(* ===== verification/RamfsInv.v ===== *)
(** * RamfsInv: the invariant of the in-memory filesystem

    The inodes form a tree, inode numbers are fresh, the byte count is exact
    and within the limit, and every stored inode is referenced. Each operation
    keeps it. *)

From stdpp Require Import base list gmap numbers fin_maps.
From S2P Require Import Prelude Errno Text Inode FsTree Ramfs.
Import Ramfs.
Local Open Scope Z_scope.

(** ** The shape of a filesystem *)

Definition edge_of (st : Ramfs) : Edge := get_entry st.
Definition meta_of (st : Ramfs) : Meta := fun i => (fun d => (parent d, dead d)) <$> dir_at st i.
Definition node_of (st : Ramfs) (i : Z) : Prop := is_Some (nodes st !! i).

Definition as_dir (n : Node) : option RamDir := match n with Dir d => Some d | File _ => None end.
Definition node_size (n : Node) : Z := match n with File data => len data | Dir _ => 0 end.
(** All the bytes stored. *)
Definition total (m : gmap Z Node) : Z := map_fold (fun _ n acc => node_size n + acc) 0 m.

Lemma dir_at_eq st i : dir_at st i = nodes st !! i ≫= as_dir.
Proof. unfold dir_at. by destruct (nodes st !! i) as [[]|]. Qed.

Lemma dir_at_set_node st i n j : dir_at (set_node st i n) j = if decide (j = i) then as_dir n else dir_at st j.
Proof.
  rewrite !dir_at_eq. simpl. case_decide as Hj; [subst; by rewrite lookup_insert_eq|]. by rewrite lookup_insert_ne by done.
Qed.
——————
§ What is being asked
The lines to return are those in the entries above that hold "RamfsInv".

§ Solution to this exercise
(* ===== verification/RamfsInv.v ===== *)
(** * RamfsInv: the invariant of the in-memory filesystem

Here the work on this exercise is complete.